Varicella Vaccine Parent Survey, Minnesota, 2001

Nadia Dominguez1, Claudia Miller2, and Margaret F. Roddy2. (1) Immunization, Tuberculosis and International Health, Minnesota Department of Health (formerly), 717 Delaware Street SE, Minneapolis, MN, USA, (2) Immunization, Tuberculosis and International Health, Minnesota Department of Health, 717 Delaware Street SE, PO Box 9441, Minneapolis, MN, USA

KEYWORD1:
Varicella, vaccination, parent survey

BACKGROUND:
Varicella vaccine was licensed in the U.S. in 1995 and the Advisory Committee on Immunization Practices (ACIP) recommends vaccination for children 12 to 18 months of age; however, coverage levels for pre-school children, and factors influencing parents' decisions about varicella vaccination, had not been previously assessed in Minnesota.

OBJECTIVE:
To determine varicella vaccination coverage levels for children attending licensed daycare in Minnesota and to determine parents' knowledge, attitudes, and behaviors regarding this vaccine.

METHOD:
Parents of children 16-33 months of age attending licensed daycare centers in Minnesota were surveyed to elucidate factors associated with varicella vaccination and to determine a baseline varicella vaccination rate among toddlers.
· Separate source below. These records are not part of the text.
(** * A shallow embedding of [keras/src/layers/core/dense.py]

    The [Dense] layer, its quantized variants (int8, packed int4, float8)
    and its LoRA overlay, together with the properties its specification
    states about them.

    Conventions of the embedding.
    - A 2-D tensor is the list of its rows.  Integer tensors (dtype int8)
      hold [Z] values, wrapped to the signed 8-bit range where the code
      stores them; floating-point tensors hold exact rationals ([Qc]), so
      that rounding error of the compute dtype is abstracted away.
    - Python attributes that may be absent are [option] fields.
    - Methods run in a state-and-exception monad over the layer record: a
      raised exception keeps the state reached when it was raised. *)

From Stdlib Require Import ZArith QArith Qcanon Qround Qcabs Lia.
From stdpp Require Import base list gmap strings pretty.

Local Open Scope Z_scope.

(** ** Tensors

    The numerical operations of [keras.src.ops] that [dense.py] calls.
    Their bodies are not part of [dense.py]; they follow NumPy: shapes are
    checked, binary element-wise operations broadcast, and a shape
    mismatch is an error. *)

Section Rows.
Context {A : Type}.

(** Column count of a 2-D tensor, read off its first row. *)
Definition ncols (m : list (list A)) : nat := length (default [] (head m)).

(** The shape [(rows, cols)] of a 2-D tensor. *)
Definition shape2 (m : list (list A)) : nat * nat := (length m, ncols m).

(** Every row has [c] entries. *)
Definition rect (c : nat) (m : list (list A)) : Prop :=
  Forall (fun r => length r = c) m.

(** The tensor has [r] rows of [c] entries each. *)
Definition has_shape (r c : nat) (m : list (list A)) : Prop :=
  length m = r /\ rect c m.

(** Boolean version of [rect]. *)
Definition rectb (c : nat) (m : list (list A)) : bool :=
  forallb (fun r => Nat.eqb (length r) c) m.

(** The tensor of shape [(r, c)] whose entry [(i, j)] is [f i j]. *)
Definition tabulate (r c : nat) (f : nat -> nat -> A) : list (list A) :=
  map (fun i => map (f i) (seq 0 c)) (seq 0 r).

Context (zero : A).

(** Entry [(i, j)]. *)
Definition get (m : list (list A)) (i j : nat) : A :=
  nth j (nth i m []) zero.

(** [ops.transpose]. *)
Definition transpose (m : list (list A)) : list (list A) :=
  tabulate (ncols m) (length m) (fun i j => get m j i).

(** The common extent of two broadcast dimensions, if there is one. *)
Definition bdim (a b : nat) : option nat :=
  if Nat.eqb a b then Some a
  else if Nat.eqb a 1 then Some b
  else if Nat.eqb b 1 then Some a
  else None.

(** Index into a dimension of extent [n] that may be broadcast. *)
Definition bidx (n i : nat) : nat := if Nat.eqb n 1 then 0%nat else i.

(** A binary element-wise operation with broadcasting; [None] when the
    shapes are incompatible. *)
Definition ewise (f : A -> A -> A) (a b : list (list A))
  : option (list (list A)) :=
  r ← bdim (length a) (length b);
  c ← bdim (ncols a) (ncols b);
  Some (tabulate r c (fun i j =>
          f (get a (bidx (length a) i) (bidx (ncols a) j))
            (get b (bidx (length b) i) (bidx (ncols b) j)))).

Context (add mul : A -> A -> A).

(** Sum of [g k] for [k < n]. *)
Definition sum_upto (n : nat) (g : nat -> A) : A :=
  foldr add zero (map g (seq 0 n)).

(** [ops.matmul] on 2-D tensors; [None] when the inner dimensions
    differ. *)
Definition matmul (a b : list (list A)) : option (list (list A)) :=
  if Nat.eqb (ncols a) (length b)
  then Some (tabulate (length a) (ncols b) (fun i j =>
               sum_upto (length b) (fun k => mul (get a i k) (get b k j))))
  else None.
End Rows.

(** Tensor payloads of rank 0, 1 and 2. *)
Inductive tdata (A : Type) : Type :=
| D0 (x : A)
| D1 (v : list A)
| D2 (m : list (list A)).
Arguments D0 {A} x.
Arguments D1 {A} v.
Arguments D2 {A} m.

Inductive dtype := Int8 | Float32.

#[global] Instance dtype_eq_dec : EqDecision dtype.
Proof. solve_decision. Defined.

(** A tensor is integer or floating point. *)
Inductive tensor :=
| TI (d : tdata Z)
| TF (d : tdata Qc).

(** The shape of a payload. The column count of a 2-D payload is read off
    its first row: a payload without rows has the shape [(0, 0)]. *)
Definition dshape {A} (d : tdata A) : list nat :=
  match d with
  | D0 _ => []
  | D1 v => [length v]
  | D2 m => [length m; ncols m]
  end.

Definition shape (t : tensor) : list nat :=
  match t with TI d => dshape d | TF d => dshape d end.

Definition tensor_dtype (t : tensor) : dtype :=
  match t with TI _ => Int8 | TF _ => Float32 end.

(** Broadcasting puts a tensor of lower rank under leading axes of extent
    one. *)
Definition lift2 {A} (d : tdata A) : list (list A) :=
  match d with
  | D0 x => [[x]]
  | D1 v => [v]
  | D2 m => m
  end.

Definition dmap {A B} (f : A -> B) (d : tdata A) : tdata B :=
  match d with
  | D0 x => D0 (f x)
  | D1 v => D1 (map f v)
  | D2 m => D2 (map (map f) m)
  end.

Definition Qc_of_Z (z : Z) : Qc := Q2Qc (inject_Z z).

(** Wrap-around of a machine integer into the signed 8-bit range. *)
Definition to_int8 (z : Z) : Z := (z + 128) mod 256 - 128.

(** Conversion of a float to int8: truncation toward zero, then
    wrap-around. *)
Definition Qc_to_int8 (q : Qc) : Z :=
  to_int8 (if Qclt_le_dec q 0 then - Qfloor (- q) else Qfloor q).

(** [ops.cast]. *)
Definition cast (dt : dtype) (t : tensor) : tensor :=
  match dt, t with
  | Int8, TI d => TI d
  | Float32, TF d => TF d
  | Float32, TI d => TF (dmap Qc_of_Z d)
  | Int8, TF d => TI (dmap Qc_to_int8 d)
  end.

(** The values of a tensor as a 2-D floating-point operand. *)
Definition float2 (t : tensor) : list (list Qc) :=
  match t with
  | TF d => lift2 d
  | TI d => lift2 (dmap Qc_of_Z d)
  end.

(** The values of a tensor as a 2-D integer operand. *)
Definition int2 (t : tensor) : list (list Z) :=
  match t with
  | TI d => lift2 d
  | TF d => lift2 (dmap Qc_to_int8 d)
  end.

Module Ops.
Definition matmulQ := matmul (0%Qc) Qcplus Qcmult.
Definition matmulZ := matmul 0%Z Z.add Z.mul.
Definition addQ := ewise (0%Qc) Qcplus.
Definition multiplyQ := ewise (0%Qc) Qcmult.
Definition divideQ := ewise (0%Qc) Qcdiv.
Definition transposeQ := transpose (0%Qc).

(** Multiplication of a tensor by a Python number. *)
Definition scale (s : Qc) (m : list (list Qc)) : list (list Qc) :=
  map (map (Qcmult s)) m.

(** [ops.cast(x, compute_dtype)] of an integer 2-D tensor. *)
Definition cast_float (m : list (list Z)) : list (list Qc) :=
  map (map Qc_of_Z) m.

(** [ops.zeros(shape)] and the values of the [zeros] and [ones]
    initializers. *)
Definition full (x : Qc) (sh : list nat) : tensor :=
  match sh with
  | [] => TF (D0 x)
  | [n] => TF (D1 (replicate n x))
  | n :: c :: _ => TF (D2 (replicate n (replicate c x)))
  end.
Definition zeros := full 0%Qc.
Definition ones := full 1%Qc.

(** [ops.squeeze(x, axis=0)]: the leading axis must have extent one. *)
Definition squeeze0 {A} (m : list (list A)) : option (list A) :=
  match m with
  | [v] => Some v
  | _ => None
  end.
End Ops.

(** ** keras.src.quantizers: the 4-bit packer *)

Module Quantizers.

(** Modelled from the spec: the body of [quantizers.pack_int4] is not in
    [dense.py]. One byte of the packed tensor: value0 in the low nibble and
    value1 in the high nibble, each in two's-complement 4-bit encoding, the
    byte being stored with dtype int8. *)
Definition pack_byte (value0 value1 : Z) : Z :=
  to_int8 (Z.lor (Z.shiftl (Z.land value1 15) 4) (Z.land value0 15)).

(** Modelled from the spec: sign extension of a 4-bit nibble to int8. *)
Definition sign_extend4 (n : Z) : Z := if Z.ltb 7 n then n - 16 else n.

(** Modelled from the spec: the two nibbles of a packed byte. *)
Definition low_nibble (b : Z) : Z := sign_extend4 (Z.land b 15).
Definition high_nibble (b : Z) : Z :=
  sign_extend4 (Z.land (Z.shiftr b 4) 15).

(** Modelled from the spec: rows are packed pairwise along axis 0; an
    unpaired last row is packed against a zero-filled partner. *)
Fixpoint pack_rows (x : list (list Z)) : list (list Z) :=
  match x with
  | [] => []
  | [r] => [zip_with pack_byte r (replicate (length r) 0)]
  | r0 :: r1 :: rest => zip_with pack_byte r0 r1 :: pack_rows rest
  end.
Two-stage cluster sampling was performed to randomly select nine children at each of 40 randomly selected daycare centers, following a Probability Proportional to Size (PPS) sampling protocol. Varicella vaccination history was verified with providers.

RESULT:
The majority (78.7%) of 263 toddlers participating in the survey were vaccinated against varicella. Forty (15.2%) reported a history of natural disease. Nearly all (95%) of parents were aware of varicella vaccine, and attitudes toward the vaccine were generally positive. Health care provider recommendation was the strongest predictor of varicella vaccination (OR=14.78).

CONCLUSION:
Because provider recommendation and positive parental perceptions contribute to high varicella vaccination rates, provider and parent education may provide a means to increased coverage levels. Mandating universal varicella vaccination would be generally supported based on these results.
LEARNINGOBJECTIVES:
Describe the methodology, results, and conclusions of a varicella vaccine parent survey and the implications for public health policy.